A note from the Bitches: this restaurant is now closed.
I really wanted to love Tap & Parlour. Its website had all the makings of a great brunch spot: It seemed low-key, focused on beer, and open to big brunch parties. The best part was that bottomless mimosas were being offered for $7, making this the cheapest bottomless deal I’ve seen in this city.
I emailed. They said sure, we’ll take a table of 10. I left it at that.
I was running late that Sunday morning, taking the Metro because I knew there would be many mimosas involved that afternoon, but my Bitches had arrived promptly. I started getting text messages:
“Pretend you don’t see us when you come in so you can properly experience the miserable bitch at the door.”
“Can we go somewhere that’s not blasting rap music? It’s 11 a.m.”
Oof. I was preparing myself for the worst when I walked in. The woman at the door clearly had refused to seat the group until we were all present. We were lead to a big table, and I got to take in the surroundings.
Tap & Parlour is one of the ever-revolving restaurants that take up the space above Bohemian Caverns. It’s such a prime space for a restaurant, right on the corner of U Street and 11th. Floor to ceiling windows give prime people-watching vantage on such a busy corner.
Unfortunately, Tap & Parlour is just a bit shoddy. It tries to go all Eighteenth Street Lounge with its vintage-looking sofas, chairs, and coffee tables, but then there’s a flat screen TV on every wall, confusing the lounge for a sports bar. The floor and the bathrooms seem dirty from the night before, and the tables are rickety.
Not to mention, they really were blasting rap music. At 11 a.m.

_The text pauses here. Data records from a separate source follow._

(** ** The generator as a whole *)

Lemma machine_enough_size (n : Z) (st : state) :
  0 ≤ n + 1 < 2 ^ 31 →
  (Machine.enough n st = true ↔ n + 1 ≤ Vec.size (calculated_digits st)) ∧
  (Machine.enough n st = false ↔ Vec.size (calculated_digits st) < n + 1).
Proof.
  intros Hn. unfold Machine.enough.
  rewrite as_int_id, as_size_t_id by lia.
  destruct (Z.leb_spec (n + 1) (Vec.size (calculated_digits st)));
    split; split; (done || lia).
Qed.

(** [generate n] for [0 < n <= 644245093]: the loop ends after some [k] of
    its [n + 3] iterations, early only with enough committed entries, and
    the result is the output of the state it ends in. *)
Lemma machine_generate_run (n : Z) :
  0 < n ≤ 644245093 →
  ∃ (k : nat) (st : state),
    (0 < k ≤ Z.to_nat (n + 3))%nat ∧
    Machine.outer_loop n (vector_len n) (Z.to_nat (n + 3)) 0 (start n)
    = Ok st ∧
    Machine.after n k = Ok st ∧
    (∀ k' st', (0 < k' < k)%nat → Machine.after n k' = Ok st' →
       Machine.enough n st' = false) ∧
    ((k < Z.to_nat (n + 3))%nat → Machine.enough n st = true) ∧
    Machine.calculatePiDigitsString n
    = Machine.format_output n (calculated_digits st).
Proof.
  intros Hn. pose proof (vector_len_bound n Hn).
  destruct (machine_outer_loop_exit n (vector_len n) (Z.to_nat (n + 3)) 0
              (start n)) as
    (k & st & Hk & Hk0 & Hloop & Hrun & Hbefore & Hexit & _).
  { lia. }
  { unfold start. simpl. by rewrite length_replicate. }
  exists k, st. split_and!; try done; try lia.
  - by rewrite machine_after_start.
  - intros k' st' Hk'. rewrite machine_after_start by done.
    by apply Hbefore.
  - unfold Machine.calculatePiDigitsString.
    destruct (Z.leb_spec n 0); [lia|].
    rewrite machine_vector_len by done. cbn [mbind result_bind].
    rewrite machine_alloc_state_vector by lia. cbn [mbind result_bind].
    rewrite machine_reserve by done. cbn [mbind result_bind].
    rewrite as_int_id by lia. fold (start n). by rewrite Hloop.
Qed.

(** ** Agreement with the integers *)

(** As long as the vector has at most [2 ^ 30] entries the values of a
    pass are in the ranges of their types (the radix invariant bounds them)
    and no reduction changes a value. *)

Lemma machine_inner_body_exact (i : Z) (v : list Z) (c : Z) :
  0 < i < Z.of_nat (length v) → Z.of_nat (length v) ≤ 2 ^ 30 →
  radix_inv v → 0 ≤ c ≤ 20 * (i + 1) →
  Machine.inner_body i v c = access (inner_body i v c).
Proof.
  intros Hi Hlen Hv Hc.
  destruct (lookup_lt_is_Some_2 v (Z.to_nat i)) as [ai Hai]; [lia|].
  rewrite (machine_inner_body_arith i v c ai) by (done || lia).
  unfold inner_body, Vec.get, Vec.set.
  rewrite !bool_decide_eq_true_2 by lia. rewrite Hai.
  cbn [mbind option_bind access].
  destruct (Hv _ _ Hai) as [Hai0 Hai1].
  destruct (Z.to_nat i) as [|m] eqn:Hm; [lia|].
  assert (Z.of_nat (S m) = i) as Hmi by lia. rewrite Hmi in Hai1.
  unfold machine_inner_arith. cbn [fst snd].
  rewrite (as_long_long_id (ai * 10)) by lia.
  rewrite (as_long_long_id (ai * 10 + c)) by lia.
  rewrite (as_int_id (2 * i)) by lia.
  rewrite (as_int_id (2 * i + 1)) by lia.
  pose proof (Z.rem_bound_pos (ai * 10 + c) (2 * i + 1)
                ltac:(lia) ltac:(lia)).
  pose proof (quot_carry_bound (ai * 10 + c) i ltac:(lia) ltac:(lia)).
  assert (0 ≤ Z.quot (ai * 10 + c) (2 * i + 1) ≤ 20).
  { rewrite Z.quot_div_nonneg by lia. split; [apply Z.div_pos; lia|].
    apply Z.div_le_upper_bound; lia. }
  rewrite (as_int_id (Z.rem _ _)) by lia.
  rewrite (as_long_long_id (Z.quot _ _)) by lia.
  by rewrite as_long_long_id by lia.
Qed.

Lemma machine_inner_loop_exact (i : nat) (v : list Z) (c : Z) :
  (i < length v)%nat → Z.of_nat (length v) ≤ 2 ^ 30 →
  radix_inv v → 0 ≤ c ≤ 20 * (Z.of_nat i + 1) →
  Machine.inner_loop i v c = access (inner_loop i v c).
Proof.
  revert v c. induction i as [|i IH]; intros v c Hi Hlen Hv Hc; [done|].
  cbn [Machine.inner_loop inner_loop].
  rewrite machine_inner_body_exact by (done || lia).
  destruct (inner_body_inv (Z.of_nat (S i)) v c) as
    (v1 & c1 & -> & Hlen1 & Hv1 & Hc1); [lia|done|lia|].
  cbn [mbind result_bind option_bind access].
  apply IH; [lia|lia|done|lia].
Qed.

Lemma machine_digit_step_exact (len : Z) (v : list Z) :
  0 < len ≤ 2 ^ 30 → length v = Z.to_nat len → radix_inv v →
  Machine.digit_step len v = access (digit_step len v).
Proof.
  intros Hlen Hv Hrad. unfold Machine.digit_step, digit_step.
  rewrite as_int_id by lia.
  rewrite machine_inner_loop_exact by (done || lia).
  destruct (inner_loop_inv (Z.to_nat (len - 1)) v 0) as
    (v1 & c1 & -> & Hlen1 & Hv1 & Hc1); [lia|done|lia|].
  cbn [mbind result_bind option_bind access]. unfold Vec.get, Vec.set.
  rewrite !bool_decide_eq_true_2 by lia.
  destruct (lookup_lt_is_Some_2 v1 (Z.to_nat 0)) as [a0 Ha0]; [simpl; lia|].
  rewrite Ha0. cbn [mbind result_bind option_bind access].
  destruct (Hv1 _ _ Ha0) as [Ha00 Ha01]. simpl in Ha01.
  rewrite (as_long_long_id (a0 * 10)) by lia.
  rewrite (as_long_long_id (a0 * 10 + c1)) by lia.
  pose proof (Z.rem_bound_pos (a0 * 10 + c1) 10 ltac:(lia) ltac:(lia)).
  assert (0 ≤ Z.quot (a0 * 10 + c1) 10 ≤ 11).
  { rewrite Z.quot_div_nonneg by lia. split; [apply Z.div_pos; lia|].
    apply Z.div_le_upper_bound; lia. }
  by rewrite !as_int_id by lia.
Qed.

Lemma machine_buffering_exact (j q : Z) (v : list Z) (st : state) :
  0 ≤ nines st < 2 ^ 31 - 1 → 0 ≤ predigit st < 2 ^ 31 - 1 →
  Machine.buffering j q v st = buffering j q v st.
Proof.
  intros Hnines Hpre.
  unfold Machine.buffering, buffering, Machine.commit, commit,
    Machine.rebuffer, rebuffer.
  by rewrite !as_int_id by lia.
Qed.

Lemma machine_outer_body_exact (len j : Z) (st : state) :
  0 < len ≤ 2 ^ 30 → 0 ≤ j < 2 ^ 31 → loop_inv len j st →
  Machine.outer_body len j st = access (outer_body len j st).
Proof.
  intros Hlen Hj Hinv. unfold Machine.outer_body, outer_body.
  rewrite machine_digit_step_exact by (done || apply Hinv).
  destruct (digit_step_inv len (a st)) as (v & q & -> & _);
    [lia|apply Hinv..|].
  cbn [mbind result_bind option_bind access].
  rewrite machine_buffering_exact; [done| |].
  - pose proof (inv_count _ _ _ Hinv). pose proof (inv_nines _ _ _ Hinv).
    unfold Vec.size in *. lia.
  - pose proof (inv_predigit _ _ _ Hinv). lia.
Qed.


Lemma machine_outer_loop_exact (n len : Z) (remaining : nat) (j : Z)
    (st : state) :
  0 < len ≤ 2 ^ 30 → 0 ≤ n + 1 < 2 ^ 31 →
  0 ≤ j → j + Z.of_nat remaining ≤ 2 ^ 31 → loop_inv len j st →
  Machine.outer_loop n len remaining j st
  = access (outer_loop n len remaining j st).
Proof.
  intros Hlen Hn. revert j st.
  induction remaining as [|r IH]; intros j st Hj Hr Hinv; [done|].
  cbn [Machine.outer_loop outer_loop].
  rewrite machine_outer_body_exact by (done || lia).
  destruct (outer_body_inv len j st) as (st1 & -> & Hinv1); [lia|done..|].
  cbn [mbind result_bind option_bind access].
  assert (Machine.enough n st1 = enough n st1) as ->.
  { unfold Machine.enough, enough. by rewrite as_int_id, as_size_t_id by lia. }
  destruct (enough n st1); [done|].
  apply IH; [lia|lia|done].
Qed.

Lemma machine_format_output_exact (n : Z) (digits : list Z) :
  Z.of_nat (length digits) ≤ 2 ^ 31 →
  Machine.format_output n digits = access (format_output n digits).
Proof.
  intros Hsize. unfold Machine.format_output, format_output, Vec.size.
  destruct (Z.ltb_spec 0 (Z.of_nat (length digits))).
  - by rewrite as_size_t_id, as_int_id by lia.
  - by rewrite as_int_id by lia.
Qed.

Lemma vector_len_small (n : Z) :
  0 < n ≤ 322122546 → 3 ≤ vector_len n ≤ 2 ^ 30.
Proof.
  intros Hn. unfold vector_len.
  assert (0 ≤ 10 * n / 3) by (apply Z.div_pos; lia).
  assert (10 * n / 3 ≤ 1073741820) by (apply Z.div_le_upper_bound; lia).
  lia.
Qed.


(** Up to [n = 322122546] the program on machine integers returns what
    the program on the integers returns. *)
Lemma machine_generate_exact (n : Z) :
  n ≤ 322122546 →
  Machine.calculatePiDigitsString n = access (calculatePiDigitsString n).
Proof.
  intros Hmax. unfold Machine.calculatePiDigitsString.
  destruct (Z.leb_spec n 0) as [Hn|Hn].
  - unfold calculatePiDigitsString.
    by assert ((n <=? 0) = true) as -> by lia.
  - pose proof (vector_len_small n ltac:(lia)).
    destruct (generate_run n Hn) as
      (k & st & Hk & Hloop & _ & Hinv & _ & _ & _ & ->).
    rewrite machine_vector_len by lia. cbn [mbind result_bind].
    rewrite machine_alloc_state_vector by lia. cbn [mbind result_bind].
    rewrite machine_reserve by lia. cbn [mbind result_bind].
    rewrite as_int_id by lia. fold (start n).
    rewrite machine_outer_loop_exact;
      [|lia|lia|lia|lia|apply loop_inv_initial; lia].
    rewrite Hloop. cbn [mbind result_bind access].
    rewrite machine_format_output_exact, format_output_spec; [done|].
    pose proof (inv_count _ _ _ Hinv). pose proof (inv_nines _ _ _ Hinv).
    unfold Vec.size in *. lia.
Qed.


Lemma machine_inner_reach_length (c1 c2 : nat * list Z * Z) :
  Machine.inner_reach c1 c2 → length c2.1.2 = length c1.1.2.
Proof.
  induction 1 as [c|c1 c2 c3 Hstep _ IH]; [done|].
  rewrite IH. destruct Hstep as [i v c v' c' Hbody]. simpl.
  unfold Machine.inner_body, Vec.get, Vec.set in Hbody.
  destruct (bool_decide (0 ≤ Z.of_nat (S i))); [|done].
  destruct (v !! Z.to_nat (Z.of_nat (S i))) as [ai|]; [|done].
  cbn in Hbody.
  destruct (bool_decide (0 ≤ Z.of_nat (S i) < Z.of_nat (length v)));
    [|done].
  cbn in Hbody. injection Hbody as <- <-. by rewrite length_insert.
Qed.

(** ** The last entry of the vector *)

(** The entry at index [len - 1] is the first one a pass normalizes, with
    carry 0, and nothing else of the iteration touches it: along a run it
    evolves on its own, whatever the rest of the vector holds. *)




(** ** The size of the committed sequence *)





(** * Main results *)

(** C1 (evaluation at the failing input). [generate 359] has 358 digits
    after ["3."], one less than requested: the candidates of the last two
    of the 362 iterations are both 9, so the loop ends with two buffered
    nines and only 359 committed entries, the anchor included. *)
Theorem generate_359_is_one_digit_short :
  let s := "3.1415926535897932384626433832795028841971693993751058209749445923078164062862089986280348253421170679821480865132823066470938446095505822317253594081284811174502841027019385211055596446229489549303819644288109756659334461284756482337867831652712019091456485669234603486104543266482133936072602491412737245870066063155881748815209209628292540917153643678925903"%string in
  calculatePiDigitsString 359 = Some s ∧
  String.length s = (2 + 358)%nat.
Proof. rewrite generate_fast. vm_compute. done. Qed.

(** C2. [generate 1] is ["3.1"], [generate 10] is ["3.1415926535"] and
    [generate 50] is ["3."] followed by the first 50 decimals of pi. *)
Theorem generate_reference_values :
  calculatePiDigitsString 1 = Some "3.1"%string ∧
  calculatePiDigitsString 10 = Some "3.1415926535"%string ∧
  calculatePiDigitsString 50
  = Some ("3." ++ "14159265358979323846264338327950288419716939937510")%string.
Proof. rewrite !generate_fast. vm_compute. done. Qed.

(** C3 (evaluation at the failing input). [generate 2] is ["3.13"] and
    [generate 3] is ["3.141"]: the digits ["13"] of the first are not a
    prefix of the digits ["141"] of the second. *)
Theorem generate_2_not_prefix_of_generate_3 :
  calculatePiDigitsString 2 = Some "3.13"%string ∧
  calculatePiDigitsString 3 = Some "3.141"%string ∧
  String.prefix "13" "141" = false.
Proof. rewrite !generate_fast. vm_compute. done. Qed.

Deciding we needed a drink or five to stomach the bass thumping that early, we ordered mimosas and Marys. The Bloody Marys were interesting—they came packed with bits of veggies (tons of garlic), which all gathered at the bottom of the glass once you drank it. They were properly spicy, just sort of odd tasting, and didn’t really hit the spot.
The mimosas came in wine glasses and at first were pleasingly bubbly with just a tad bit of orange juice. However, as the restaurant started filling up, the orange-juice-to-champagne ratio swung quickly the other way, and soon we were drinking merely orange juice.
That orange juice was refilled quickly, though. In fact, our service was excellent. I didn’t catch our waitress’ name, but her attitude made a stark contrast to the hostess. Our table was loud and demanding, as usual, and she was managing us efficiently and without complaint, along with numerous other tables around us.
She didn’t even mess up our enormous brunch order. But maybe that’s because 7 out of 10 of us got the chicken and waffles. It was teased on the menu with a simple, “Well … you know” So, well, we wanted to know.
They give you the option of white or dark meat, but honestly we couldn’t tell the difference. The chicken pieces were sort of pathetic—not much meat on the bones, and didn’t have any flavor. The waffles were just as meh. The plastic pee cups holding the syrup didn’t really help the presentation much.
My beau got the French twist, and was mighty pleased with it. Two flaky croissant halves were dipped in cinnamon and vanilla and topped with kiwi, strawberries, and cream cheese. This description sounds amazing, but in reality the dish looked like a teenager had gone shopping on the wrong side of Giant and decided to make something colorful for breakfast.
The Cuban Scramble did seem a bit more thought-out. Scrambled eggs were served with black beans, sharp cheddar cheese, sour cream, fresh salsa, and fried plantains. The plantain slices were huge, and there was a massive dollop of sour cream on the top. I always love a bit of Florida in my brunch, but this was hard to stomach.
And what is this? It’s a croissant out of the bag topped with some canned whipped cream. It’s dubbed “French toast” on the menu.
We also tried the shrimp and grits, which were not great. The grits themselves were meant to be stone-ground, but they looked and tasted like a pile of mush. The grilled shrimp and tomatoes in the white wine garlic sauce wasn’t anything to wax on about; in fact there was lots of oil floating on top of that sauce. Also, why is this dish $18?
There was a dish on the menu that resembled the Denny’s Grand Slam. It wasn’t very creative, just standard pancakes, eggs, and bacon. The pancakes seemed homemade and the eggs were cooked sunny side up.
In fact, the brunch dishes were much like the interior of the restaurant: a bit shabby and thrown together. Not completely fresh, but I guess you can overlook the crappiness if you drink more.
There are a couple of vegetarian options on the menu—a veggie burger and a Mediterranean vegetable pie—which we appreciate. And they also offer a selection of omelets and salads, but I can’t vouch for their freshness or taste; I can only say that the scallions on the Parlour Salad slightly resemble worms.
One thing to note about this brunch is that they don’t split checks more than three ways, which is tricky when you’re always brunching with ten or more people.
The Bitches say: C- The only redeeming qualities (and why it’s not a D) are the ridiculously cheap bottomless price tag and the good table (not hostess) service.